Accordingly, there has been no structure heretofore known which would simultaneously provide resistance to corrosion due to long-term exposure to corrosive and high-pressure liquids, capable of withstanding high impulse pressures (for example, 560 to 1350 psi above ambient pressure in the preferred impulse cylinder application) and the abrasion incident to high acceleration and speed of a piston and highly effective and reliable for maintaining a separation between the corrosive fluid and other structures.
It is therefore an object of the present invention to provide a sea water resistant, corrosion resistant, non-metallic liner for a sealing surface of a reciprocating piston and cylinder arrangement.
It is a another object of the invention to provide an economical and simplified method of fabricating or reworking a reciprocating piston and cylinder arrangement to achieve a corrosion resistant, non-metallic sealing surface.
It is a further object of the invention to provide a reciprocating piston and cylinder arrangement for a launching mechanism which avoids damage and/or failure of valves therein and improves usefulness and reliability of the launching mechanism.

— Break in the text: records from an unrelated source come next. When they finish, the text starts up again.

(** X4. When the credentials step returns nil, the certificate key it
    leaves is the hex encoding of the bytes just read from the random
    source, in the world left by the bootstrap-token generation: characters
    2i and 2i+1 of the key are the digits, taken from 0123456789abcdef, of
    the high and the low half of byte i, and the key has two characters per
    byte and no other character. *)
Theorem completeCredential_certificate_key_is_hex `{R : Runtime}
    (c c' : Cluster) (w w' : World) :
  cluster.completeCredential (c, w) = (Return tt, (c', w')) ->
  exists (certBytes : list Byte.byte) (key : string),
    crypto_rand_Read 32 (snd (GenerateBootstrapToken (snd (ksuid_New w))))
    = (Ok certBytes, w')
    /\ CertificateKey (Credential c') = Some key
    /\ String.length key = 2 * length certBytes
    /\ (forall i b,
          certBytes !! i = Some b ->
          String.get (2 * i) key
          = String.get (N.to_nat (Byte.to_N b / 16)) "0123456789abcdef"
          /\ String.get (2 * i + 1) key
             = String.get (N.to_nat (Byte.to_N b mod 16)) "0123456789abcdef")
    /\ forallb is_hex_digit (String.list_ascii_of_string key) = true.
Proof.
  rewrite Credential_outcome.
  destruct (ksuid_New w) as [token w1]. cbn [snd].
  destruct (GenerateBootstrapToken w1) as [[b|e] w2]; [|discriminate]. cbn [snd].
  destruct (crypto_rand_Read 32 w2) as [[bs|e] w3]; [|discriminate].
  intros [= <- <-]. exists bs, (hex_EncodeToString bs).
  split; [reflexivity|]. split; [reflexivity|].
  split; [|split].
  - induction bs as [|x bs IH]; simpl; [reflexivity | rewrite IH; lia].
  - assert (Halphabet : forall n : N,
              (n < 16)%N ->
              String.get (N.to_nat n) "0123456789abcdef" = Some (hex_digit n)).
    { intros n Hn. destruct n as [|p]; [reflexivity|].
      destruct p as [p|p|]; [| |reflexivity];
        (destruct p as [p|p|]; [| |reflexivity]);
        (destruct p as [p|p|]; [| |reflexivity]);
        (destruct p as [p|p|]; [lia | lia | reflexivity]). }
    induction bs as [|x0 bs IH]; intros i x Hi; [discriminate|].
    destruct i as [|i].
    + injection Hi as ->. cbn [hex_EncodeToString].
      pose proof (Byte.to_N_bounded x) as Hx.
      assert (Hhi : (Byte.to_N x / 16 < 16)%N)
        by (apply N.Div0.div_lt_upper_bound; lia).
      assert (Hlo : (Byte.to_N x mod 16 < 16)%N) by (apply N.mod_lt; discriminate).
      rewrite (Halphabet _ Hhi), (Halphabet _ Hlo). split; reflexivity.
    + cbn [hex_EncodeToString].
      replace (2 * S i) with (S (S (2 * i))) by lia.
      replace (S (S (2 * i)) + 1) with (S (S (2 * i + 1))) by lia.
      cbn [String.get Nat.eqb]. apply IH. exact Hi.
  - induction bs as [|x bs IH]; [reflexivity|].
    cbn [hex_EncodeToString String.list_ascii_of_string forallb].
    assert (Hdigit : forall n : N, is_hex_digit (hex_digit n) = true).
    { intros n. destruct n as [|p]; [reflexivity|].
      do 4 (try (destruct p as [p|p|])); reflexivity. }
    rewrite !Hdigit, IH. reflexivity.
Qed.

Lemma completeCredential_certificate_key_is_hex_witness :
  exists (key : string),
    CertificateKey
      (Credential (fst (snd (cluster.completeCredential (R := sim.runtime sim.healthy)
                               (sim.sample_cluster, sim.fresh 0))))) = Some key
    /\ String.length key = 64
    /\ String.get 0 key = Some "2"%char
    /\ String.get 1 key = Some "a"%char.
Proof.
  assert (H : cluster.completeCredential (R := sim.runtime sim.healthy)
                (sim.sample_cluster, sim.fresh 0)
              = (Return tt,
                 (fst (snd (cluster.completeCredential (R := sim.runtime sim.healthy)
                              (sim.sample_cluster, sim.fresh 0))),
                  snd (snd (cluster.completeCredential (R := sim.runtime sim.healthy)
                              (sim.sample_cluster, sim.fresh 0))))))
    by (vm_compute; reflexivity).
  destruct (completeCredential_certificate_key_is_hex (R := sim.runtime sim.healthy) _ _ _ _ H)
    as (bs & key & Hread & Hkey & Hlen & Hpos & _).
  exists key. split; [exact Hkey|].
  vm_compute in Hread. injection Hread as <-.
  split; [rewrite Hlen; reflexivity|].
  destruct (Hpos 0 Byte.x2a eq_refl) as [H0 H1].
  split; [exact H0 | exact H1].
Defined.

(** ** More on the addon phase *)

Section addon_facts.
Context `{R : Runtime}.

Lemma EnsureAddons_with_client (p : Provider) (c : Cluster) (w : World)
    (clusterCtx : ClusterCtx) :
  ClusterManager_Get (Name (Cluster_ c)) w = Ok clusterCtx ->
  cluster.EnsureAddons p c w
  = match BuildKubeproxyAddon (Cfg p) c with
    | Err e => (Failure (errors_Wrapf e "build kube-proxy err: " e), w)
    | Ok kubeproxyObjs =>
        match cluster.reconcile_all (ctx_Client clusterCtx) kubeproxyObjs w with
        | (Return _, w1) =>
            match BuildCoreDNSAddon (Cfg p) c with
            | Err e => (Failure (errors_Wrapf e "build kube-proxy err: " e), w1)
            | Ok corednsObjs => cluster.reconcile_all (ctx_Client clusterCtx) corednsObjs w1
            end
        | other => other
        end
    end.
Proof.
  intros Hget. unfold cluster.EnsureAddons. rewrite Hget. go_unfold.
  destruct (BuildKubeproxyAddon (Cfg p) c) as [kp|e]; [|reflexivity].
  destruct (cluster.reconcile_all (ctx_Client clusterCtx) kp w) as [[[]|e|msg] w1];
    try reflexivity.
  destruct (BuildCoreDNSAddon (Cfg p) c) as [dns|e]; reflexivity.
Qed.

End addon_facts.

(** X5. With the client at hand, a kube-proxy build error ends the addon
    phase before anything is reconciled. A CoreDNS build error ends it after
    the kube-proxy objects have been reconciled, which stay as they are, and
    is reported under the kube-proxy wording too: in both cases the message
    is "build kube-proxy err: " followed by the cause, twice. *)
Theorem EnsureAddons_build_errors `{R : Runtime}
    (p : Provider) (c : Cluster) (w : World) (clusterCtx : ClusterCtx) :
  ClusterManager_Get (Name (Cluster_ c)) w = Ok clusterCtx ->
  (forall e,
     BuildKubeproxyAddon (Cfg p) c = Err e ->
     exists err,
       cluster.EnsureAddons p c w = (Failure err, w)
       /\ Error err = "build kube-proxy err: " +:+ Error e +:+ ": " +:+ Error e)
  /\ (forall kubeproxyObjs w1 e,
        BuildKubeproxyAddon (Cfg p) c = Ok kubeproxyObjs ->
        cluster.reconcile_all (ctx_Client clusterCtx) kubeproxyObjs w = (Return tt, w1) ->
        BuildCoreDNSAddon (Cfg p) c = Err e ->
        exists err,
          cluster.EnsureAddons p c w = (Failure err, w1)
          /\ Error err = "build kube-proxy err: " +:+ Error e +:+ ": " +:+ Error e).
Proof.
  intros Hget. rewrite (EnsureAddons_with_client p c w clusterCtx Hget). split.
  - intros e Hkp. rewrite Hkp. eexists. split; [reflexivity|].
    unfold errors_Wrapf. cbn [Error]. rewrite string_app_assoc. reflexivity.
  - intros kp w1 e Hkp Hrec Hdns. rewrite Hkp, Hrec, Hdns. eexists. split; [reflexivity|].
    unfold errors_Wrapf. cbn [Error]. rewrite string_app_assoc. reflexivity.
Qed.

It is yet another object of the invention to provide a cylinder and reciprocating piston assembly which is highly reliable and effective for maintaining a separation of corrosive fluids from structures exposed to the interior of the cylinder.
In order to accomplish these and other objects of the invention, a cylinder is provided for or together with a cylinder and reciprocating piston assembly including a metallic outer cylinder having an inner bore and an elastomer sleeve liner within the inner bore of the outer cylinder and compressionally preloaded in a radial direction about the circumference of the liner by the outer cylinder.
In accordance with another aspect of the invention, a method for making a corrosion-resistant cylinder is provided including the steps of placing a molded urethane elastomer liner within an inner bore of a rigid outer metallic cylinder, an outer diameter of the molded urethane elastomer liner being slightly larger than a diameter of the inner bore of said rigid outer metallic cylinder at an ambient temperature, the outer diameter of the molded urethane elastomer liner decreasing with decreasing temperature and the diameter of the inner bore of the rigid outer metallic cylinder increasing with increasing temperature, and preloading the molded urethane elastomer liner with the outer cylinder at an ambient temperature.